Why You Should Stop Using Google Chrome After Shock Update

Opt-in to Cyber Safety. Multiple layers of protection for your devices, online privacy and more.

“Google seems to be hiding,” Chrome rival Brave warned this week, as the trillion-dollar tech giant quietly confirmed a shocking update for 2.6 billion users. “Google is buying time to regroup,” Brave said, “to consolidate its control over web tracking.” If you’re a Chrome user, this nasty new surprise is a genuine reason to quit.

We already know that Chrome harvests much more of your data than other browsers. And now a critical update to stop you being secretly tracked online, an update that was due in just a few months, has been delayed by at least two more years.

Third-party tracking cookies are sneaky little spies on your phones, tablets and computers, following you around, reporting back to their masters—it’s the tech that built up the vast targeted ad industry. But as Firefox developer Mozilla warns, this “ubiquitous surveillance is used in ways that harm individuals and society… The advertising ecosystem is fundamentally broken in its current form.”
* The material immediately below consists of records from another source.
(** * Production telemetry engine: rollups, cycle-time targets, overcycle
      detection and tag-change publishing.

    Shallow embedding of the decision logic of the Jython gateway scripts
    (ProductionRollup, ProductionTargetsLive, OvercyclePublisher,
    TagValueChange) together with the properties the specification states
    about them.

    Conventions of the embedding.
    - A Python [float] is the rational [Q] it denotes; [int(x)] is
      truncation towards zero; [round(x)] rounds half away from zero
      (Python 2).  Float arithmetic is exact, except in the base and live
      targets, whose integer results depend on the rounding of one float
      operation: there each operation rounds to binary64 ([Double]).
    - A timestamp is its epoch-millisecond value ([system.date.toMillis]).
    - A historian dataset is the list of its rows [(ts, value)], where the
      value is [None] when [float(...)] raises on it.
    - Python's [None] result is [None] of an option type. *)

From Stdlib Require Import ZArith QArith Qround Qpower Lqa Lia.
From stdpp Require Import base list sorting strings gmap pretty.
From Equations Require Import Equations.

Local Open Scope Z_scope.

(* ===================================================================== *)
(** * Numeric conversions shared by the modules *)
(* ===================================================================== *)

Module Num.

(** [int(x)] on a float: truncation towards zero. *)
Definition int_of_float (x : Q) : Z :=
  if Qle_bool 0 x then Qfloor x else Qceiling x.

(** [round(x)]: nearest integer, halves away from zero. *)
Definition round_half_away (x : Q) : Z :=
  if Qle_bool 0 x then Qfloor (x + (1 # 2))%Q else Qceiling (x - (1 # 2))%Q.

(** [round(x, 3)]: the nearest multiple of 1/1000. *)
Definition round3 (x : Q) : Q :=
  (inject_Z (round_half_away (x * 1000)%Q) / 1000)%Q.

Definition Qmax (a b : Q) : Q := if Qle_bool a b then b else a.
Definition Qmin (a b : Q) : Q := if Qle_bool a b then a else b.

(** Python's [a < b], [a <= b] on floats, as booleans. *)
Definition Qltb (a b : Q) : bool := negb (Qle_bool b a).
Definition Qleb (a b : Q) : bool := Qle_bool a b.

#[global] Instance Qlt_decision (a b : Q) : Decision (a < b)%Q.
Proof.
  destruct (Qlt_le_dec a b) as [Hlt|Hle]; [by left|right].
  by apply Qle_not_lt.
Defined.

End Num.

(* ===================================================================== *)
(** * TagValueChange: tri-state AND over a node group *)
(* ===================================================================== *)

Module TagValueChange.

(** A coerced member value: [Some true], [Some false], or [None]
    (unknown / invalid). *)
Definition tristate := option bool.

(** The [for v in values] loop of [_and_tristate], with its two flags;
    the empty list case is the code after the loop. *)
Fixpoint and_tristate_loop (values : list tristate)
         (saw_none saw_true : bool) : tristate :=
  match values with
  | [] =>
      if saw_none && negb saw_true then None
      else if saw_none && saw_true then None
      else if saw_true then Some true else None
  | v :: rest =>
      match v with
      | Some false => Some false
      | None => and_tristate_loop rest true saw_true
      | Some true => and_tristate_loop rest saw_none true
      end
  end.

Definition _and_tristate (values : list tristate) : tristate :=
  and_tristate_loop values false false.

(** The reduction rule as the specification words it: a total case
    analysis on the list. *)
Definition and_reduce_rule (values : list tristate) (r : tristate) : Prop :=
  (In (Some false) values -> r = Some false) /\
  (~ In (Some false) values -> In None values -> r = None) /\
  (~ In (Some false) values -> ~ In None values -> r = Some true).
(** * Mission Control: the ordered lane engine and the import reconciliation engine

    A shallow embedding of [src/lib/types.ts], [src/lib/store.ts] and
    [src/lib/imports.ts].  The SQLite tables are lists of rows in insertion
    (rowid) order; every SQL statement of the store is a function on those
    lists.  Clock readings ([new Date().toISOString()]) and generated
    identifiers ([createId]) are inputs of the operation that performs them. *)

From Stdlib Require Import List String Ascii ZArith QArith Qround Bool Arith Lia Permutation.
Import ListNotations.


(** ** The JavaScript runtime: strings

    Strings are sequences of code units below 256, which is where the
    classes used by the source ([a-z0-9], [\s], [A-Z]) live. *)
Module Js.

Definition code (c : ascii) : nat := nat_of_ascii c.

(** [\s] and the characters [trim] removes: TAB, LF, VT, FF, CR, SPACE, NBSP. *)
Definition isSpace (c : ascii) : bool :=
  ((9 <=? code c) && (code c <=? 13)) || (code c =? 32) || (code c =? 160).

Definition isLowerAlnum (c : ascii) : bool :=
  ((97 <=? code c) && (code c <=? 122)) || ((48 <=? code c) && (code c <=? 57)).

Definition lowerChar (c : ascii) : ascii :=
  if (65 <=? code c) && (code c <=? 90) then ascii_of_nat (code c + 32) else c.

Definition chars : string -> list ascii := list_ascii_of_string.
Definition str : list ascii -> string := string_of_list_ascii.

Definition toLowerCase (s : string) : string := str (map lowerChar (chars s)).

Fixpoint trimStartChars (l : list ascii) : list ascii :=
  match l with
  | c :: l' => if isSpace c then trimStartChars l' else l
  | [] => []
  end.

Definition trimChars (l : list ascii) : list ascii :=
  rev (trimStartChars (rev (trimStartChars l))).

Definition trim (s : string) : string := str (trimChars (chars s)).

(** [s.split(sep)] for a one-character separator. *)
Fixpoint splitChars (sep : ascii) (l : list ascii) : list (list ascii) :=
  match l with
  | [] => [[]]
  | c :: l' =>
      if Ascii.eqb c sep then [] :: splitChars sep l'
      else match splitChars sep l' with
           | h :: t => (c :: h) :: t
           | [] => [[c]]
           end
  end.

Definition split (sep : ascii) (s : string) : list string :=
  map str (splitChars sep (chars s)).

Definition LF : ascii := ascii_of_nat 10.
Definition CR : ascii := ascii_of_nat 13.

(** [s.split(/\r?\n/)]: a CR directly before a LF belongs to the separator. *)
Fixpoint splitLineChars (l : list ascii) : list (list ascii) :=
  match l with
  | [] => [[]]
  | c :: l' =>
      if Ascii.eqb c LF then [] :: splitLineChars l'
      else if Ascii.eqb c CR && match l' with d :: _ => Ascii.eqb d LF | [] => false end
      then splitLineChars l'
      else match splitLineChars l' with
           | h :: t => (c :: h) :: t
           | [] => [[c]]
           end
  end.

Definition splitLines (s : string) : list string := map str (splitLineChars (chars s)).

(** [s.replace(/[^a-z0-9\s]/g, " ")] *)
Definition blankNonAlnum (l : list ascii) : list ascii :=
  map (fun c => if isLowerAlnum c || isSpace c then c else " "%char) l.

(** [s.replace(/\s+/g, " ")]; [inRun] says the previous character was
    part of the whitespace run being replaced. *)
Fixpoint collapseSpaces (inRun : bool) (l : list ascii) : list ascii :=
  match l with
  | [] => []
  | c :: l' =>
      if isSpace c
      then (if inRun then collapseSpaces true l' else " "%char :: collapseSpaces true l')
      else c :: collapseSpaces false l'
  end.

(** [arr.join(sep)] *)
Definition join (sep : string) (l : list string) : string := String.concat sep l.

(** A [Set<string>] in insertion order. *)
Definition setAdd (x : string) (s : list string) : list string :=
  if existsb (String.eqb x) s then s else s ++ [x].

Definition setHas (s : list string) (x : string) : bool := existsb (String.eqb x) s.

(** [Array.from(new Set(arr))] *)
Definition dedupe (l : list string) : list string :=
  fold_left (fun s x => setAdd x s) l [].

(** [arr.forEach((x, index) => ...)] threading the state it mutates. *)
Fixpoint forEachIndex {A S : Type} (f : A -> nat -> S -> S) (l : list A) (i : nat) (s : S) : S :=
  match l with
  | [] => s
  | x :: l' => forEachIndex f l' (Datatypes.S i) (f x i s)
  end.

End Js.

(** ** [src/lib/types.ts] *)

Inductive SourceType := mission_control | apple_reminders | apple_notes | chatgpt | claude.
Inductive ProjectStatus := ps_planned | ps_active | ps_blocked | ps_done | ps_archived.
Inductive TaskStatus := todo | in_progress | blocked | parking_lot | done.
Inductive Priority := low | medium | high | urgent.
Inductive Recurrence := none | daily | weekly.
Inductive ContentParentType := parent_project | parent_task.

Scheme Equality for SourceType.
Scheme Equality for TaskStatus.
Scheme Equality for Recurrence.
Scheme Equality for ContentParentType.

Module Project.
Record t := mk {
  id : string;
  title : string;
  description : option string;
  status : ProjectStatus;
  dueDate : option string;
  completionPercent : Z;
  source : SourceType;
  createdAt : string;
  updatedAt : string
}.
End Project.

Module Task.
Record t := mk {
  id : string;
  title : string;
  details : option string;
  status : TaskStatus;
  priority : Priority;
  dueDate : option string;
  scheduledAt : option string;
  completedAt : option string;
  projectId : string;
  source : SourceType;
  order : Z;
  recurrence : Recurrence;
  createdAt : string;
  updatedAt : string
}.
End Task.

(** The columns of [content_entries] that the task and project operations
    read or write. *)
Module ContentEntry.
Record t := mk {
  id : string;
  parentType : ContentParentType;
  parentId : string
}.
End ContentEntry.

Inductive ActivityEntity := act_project | act_task | act_content | act_import.

(** A row of [activity], without its generated id, payload and timestamp. *)
Module Activity.
Record t := mk {
  entityType : ActivityEntity;
  entityId : string;
  action : string
}.
End Activity.

(** ** The JavaScript runtime: [Date]

    [addRecurrenceDate] parses a stored string with [new Date], shifts the
    local calendar day with [setDate(getDate() + k)] and prints the result
    with [toISOString].  The three are the runtime's; a time value is a
    count of milliseconds. *)
Class JsDate := {
  parseDate : string -> option Z;
  addLocalDays : Z -> Z -> Z;
  toISOString : Z -> string
}.

(** ** SQL helpers *)
Module Sql.

Definition lex (c1 c2 : comparison) : comparison :=
  match c1 with Eq => c2 | _ => c1 end.

Definition le_of {A : Type} (cmp : A -> A -> comparison) (a b : A) : bool :=
  match cmp a b with Gt => false | _ => true end.

Fixpoint insert_by {A : Type} (le : A -> A -> bool) (x : A) (l : list A) : list A :=
  match l with
  | [] => [x]
  | y :: l' => if le x y then x :: l else y :: insert_by le x l'
  end.

(** [ORDER BY].  Where the ordering terms leave two rows equal SQLite may
    return them either way; the model keeps their table order. *)
Definition order_by {A : Type} (cmp : A -> A -> comparison) (l : list A) : list A :=
  fold_right (insert_by (le_of cmp)) [] l.

(** [UPDATE ... SET ... WHERE p] *)
Definition update_where {A : Type} (p : A -> bool) (f : A -> A) (rows : list A) : list A :=
  map (fun r => if p r then f r else r) rows.

(** [DELETE FROM ... WHERE p] *)
Definition delete_where {A : Type} (p : A -> bool) (rows : list A) : list A :=
  filter (fun r => negb (p r)) rows.

End Sql.

(** ** [src/lib/store.ts] *)
Module Store.
Import Sql.
Local Open Scope string_scope.
Local Open Scope Z_scope.

Record Db := mkDb {
  projects : list Project.t;
  tasks : list Task.t;
  content_entries : list ContentEntry.t;
  activity : list Activity.t
}.
(** Reconstruction joins the channels of the segments. *)
Lemma reconstruct_concat (firstSegment : AudioSegment)
    (track : list AudioSegment) :
  sampleRate (buffer firstSegment) = rate ->
  numberOfChannels (buffer firstSegment) = nch ->
  (1 <= nch)%nat ->
  Forall uniform track ->
  (1 <= totalLength track)%nat ->
  (Z.of_nat (totalLength track) < 2 ^ 32)%Z ->
  reconstruct firstSegment track
  = Returns (mkBuffer rate nch (totalLength track)
               (map (fun c => concat (map (channel_of c) track))
                    (seq 0 nch))).
Proof.
  intros Hrate Hch Hnch Huni Hpos Hsmall.
  unfold reconstruct. rewrite Hrate, Hch. unfold createBuffer.
  rewrite (toUint32_inject _ (totalLength track) (Qeq_refl _) Hsmall).
  replace ((nch =? 0)%nat || (totalLength track =? 0)%nat) with false.
  2:{ symmetry. apply orb_false_iff. split; apply Nat.eqb_neq; lia. }
  cbn [bind].
  pose proof (writeSegments_concat (totalLength track) track Huni 0
                (fun _ => []) (fun _ _ => eq_refl)) as Hw.
  rewrite <- totalLength_sum in Hw. specialize (Hw ltac:(lia)).
  assert (Hzero : forall from,
             map (fun _ : nat => [] ++ repeat (0 : sample)
                                          (totalLength track - 0))
                 (seq from nch)
             = repeat (repeat 0 (totalLength track)) nch).
  { clear. induction nch as [| k IH]; intro from; [reflexivity |].
    cbn [seq map repeat app]. rewrite IH, Nat.sub_0_r. reflexivity. }
  etransitivity.
  { etransitivity; [| exact Hw]. f_equal. f_equal. symmetry. apply Hzero. }
  f_equal. f_equal. apply map_ext. intro c. cbn [app].
  replace (totalLength track - 0 - totalLength track)%nat with 0%nat by lia.
  apply app_nil_r.
Qed.

End Reconstruct.

(** ** Re-segmentation at a whole number of frames *)

Lemma pieces_uniform (n : nat) (b : AudioBuffer) (fuel : nat) :
  wf_buffer b ->
  forall first : nat,
    Forall (fun p =>
              sampleRate p = sampleRate b
              /\ numberOfChannels p = numberOfChannels b
              /\ List.length (channels p) = numberOfChannels b
              /\ Forall (fun data => List.length data = length p)
                        (channels p))
           (pieces fuel n b first).
Proof.
  intros (Hch & _ & Hall & _).
  induction fuel as [| fuel IH]; intro first; cbn [pieces]; [constructor |].
  destruct (first <? length b)%nat eqn:Hlt; [| constructor].
  apply Nat.ltb_lt in Hlt. constructor; [| apply IH].
  unfold piece. cbn [sampleRate numberOfChannels channels length].
  repeat split.
  - rewrite length_map. exact Hch.
  - rewrite Forall_map. rewrite Forall_forall in *. intros data Hin.
    rewrite length_firstn, length_skipn, (Hall data Hin). lia.
Qed.

Lemma pieces_total (n : nat) (b : AudioBuffer) (fuel : nat) :
  (1 <= n)%nat ->
  forall first : nat,
    (length b < first + fuel)%nat ->
    list_sum (map length (pieces fuel n b first)) = (length b - first)%nat.
Proof.
  intro Hn. induction fuel as [| fuel IH]; intros first Hfuel.
  - cbn. lia.
  - cbn [pieces]. destruct (first <? length b)%nat eqn:Hlt.
    + apply Nat.ltb_lt in Hlt. cbn [map piece length].
      change (list_sum (?x :: ?l)) with (x + list_sum l)%nat.
      rewrite IH by lia. lia.
    + apply Nat.ltb_ge in Hlt. cbn. lia.
Qed.

Lemma map_nth_seq {A : Type} (l : list A) (d : A) :
  map (fun i => nth i l d) (seq 0 (List.length l)) = l.
Proof.
  induction l as [| x t IH]; [reflexivity |].
  cbn [List.length seq map nth]. f_equal.
  rewrite <- seq_shift, map_map. exact IH.
Qed.

(** Joining the consecutive pieces of a buffer gives back the buffer. *)
Lemma reconstruct_pieces (n : nat) (b : AudioBuffer)
    (track : list AudioSegment) :
  wf_buffer b -> (1 <= length b)%nat -> cut_every n b track ->
  exists (firstSegment : AudioSegment) (rest : list AudioSegment),
    track = firstSegment :: rest
    /\ reconstruct firstSegment track = Returns b.
Proof.
  intros Hwf Hpos (Hn & Hbuf).
  assert (Hcat : forall (channel : nat) (data : list sample),
             nth_error (channels b) channel = Some data ->
             concat (map (channel_of channel) track) = data).
  { intros channel data Hdata. unfold channel_of.
    rewrite <- (map_map buffer (fun p => nth channel (channels p) [])), Hbuf.
    rewrite (pieces_concat n b _ Hn channel data Hdata);
      [reflexivity | | lia].
    destruct Hwf as (_ & _ & Hall & _). rewrite Forall_forall in Hall.
    apply Hall. apply (nth_error_In _ _ Hdata). }
  pose proof (pieces_uniform n b (S (length b)) Hwf 0) as Huni.
  rewrite <- Hbuf in Huni. rewrite Forall_map in Huni.
  assert (Htotal : totalLength track = length b).
  { rewrite totalLength_sum, <- (map_map buffer length), Hbuf.
    rewrite pieces_total by lia. lia. }
  destruct track as [| s0 rest].
  { rewrite totalLength_sum in Htotal. cbn in Htotal. lia. }
  exists s0, rest. split; [reflexivity |].
  pose proof Hwf as (Hch & Hnch & Hall & Hsmall).
  pose proof (Forall_inv Huni) as (Hr0 & Hc0 & _).
  rewrite (reconstruct_concat (sampleRate b) (numberOfChannels b) s0
             (s0 :: rest) Hr0 Hc0 Hnch).
  - rewrite Htotal. destruct b as [rate nch len chans].
    cbn [sampleRate numberOfChannels length channels] in *.
    f_equal. f_equal.
    transitivity (map (fun i => nth i chans []) (seq 0 (List.length chans)));
      [| apply map_nth_seq].
    rewrite Hch. apply map_ext_in. intros c Hc. apply in_seq in Hc.
    destruct (nth_error chans c) as [data |] eqn:E;
      [| apply nth_error_None in E; lia].
    rewrite (Hcat c data E). symmetry. apply (nth_error_nth _ _ _ E).
  - eapply Forall_impl; [| exact Huni]. intros s (_ & _ & H1 & H2).
    split; assumption.
  - rewrite Htotal. exact Hpos.
  - rewrite Htotal. exact Hsmall.
Qed.
(** * Python values, exceptions, results *)

(** The scalar values that YAML configuration fields and parsed command-line
    arguments hold. *)
#[warnings="-register-all"]
Inductive pyval : Type :=
  | PyNone
  | PyBool (b : bool)
  | PyInt (z : Z)
  | PyStr (s : string)
  | PyList (l : list pyval).

(** Truth value of an object in a condition: [None], [False], [0], the
    empty string and the empty list are false. *)
Definition truthy (v : pyval) : bool :=
  match v with
  | PyNone => false
  | PyBool b => b
  | PyInt z => negb (z =? 0)
  | PyStr s => negb (bool_decide (s = ""))
  | PyList l => negb (bool_decide (l = []))
  end.

Inductive exn : Type :=
  | AttributeError (name : string)
  | KeyError (key : string)
  | IndexError
  | ValueError
  | OverflowError
  | SystemExit (code : Z)
  | RuntimeError (msg : string).

#[global] Instance exn_eq_dec : EqDecision exn.
Proof. solve_decision. Defined.

Inductive result (A : Type) : Type :=
  | Ok (a : A)
  | Raise (e : exn).
Arguments Ok {A} a.
Arguments Raise {A} e.

#[global] Instance result_ret : MRet result := fun A a => Ok a.
#[global] Instance result_bind : MBind result := fun A B f m =>
  match m with
  | Ok a => f a
  | Raise e => Raise e
  end.

(** [obj.name] on an [argparse.Namespace] and [d[key]] on a dict. *)
Definition getattr (obj : gmap string pyval) (name : string) : result pyval :=
  match obj !! name with
  | Some v => Ok v
  | None => Raise (AttributeError name)
  end.

Definition getitem {V : Type} (d : gmap string V) (key : string) : result V :=
  match d !! key with
  | Some v => Ok v
  | None => Raise (KeyError key)
  end.

(** The conditional expression [a if c else b]: the condition is evaluated
    first, then one branch. *)
Definition if_else (a c b : result pyval) : result pyval :=
  v ← c; if truthy v then a else b.

(** [[f(x) for x in l]] where [f] can raise. *)
Fixpoint comprehension {A B : Type} (f : A → result B) (l : list A) : result (list B) :=
  match l with
  | [] => Ok []
  | x :: l' => y ← f x; ys ← comprehension f l'; Ok (y :: ys)
  end.

(** A [for] loop whose body updates the loop state and can raise. *)
Fixpoint for_each {A S : Type} (body : S → A → result S) (l : list A) (s : S)
    : result S :=
  match l with
  | [] => Ok s
  | x :: l' => s' ← body s x; for_each body l' s'
  end.

(** * Strings *)

Definition nl : string := String "010"%char "".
You don’t want hidden tracking on your devices. Your browsing and transactions recorded. Your identity “fingerprinted” by vast databases mined by billion-dollar algorithms, shaping how you shop, vote, think. Survey after survey find that “most of us do not want to be spied on online, or receive ads based on tracking and profiling.”

Google is the gorilla in the cage here. Chrome dominates the browser market, with a staggering 60-70% market share. Most of its revenues come not from apps and services, but from selling access to you and your data, targeting you with ads.

Google admits the problem is out of hand. This “proliferation” of harvested user data, it said back in March, has “led to an erosion of trust… 72% of people feel that almost all of what they do online is being tracked by advertisers, technology firms or others, and 81% say the potential risks from data collection outweigh the benefits.”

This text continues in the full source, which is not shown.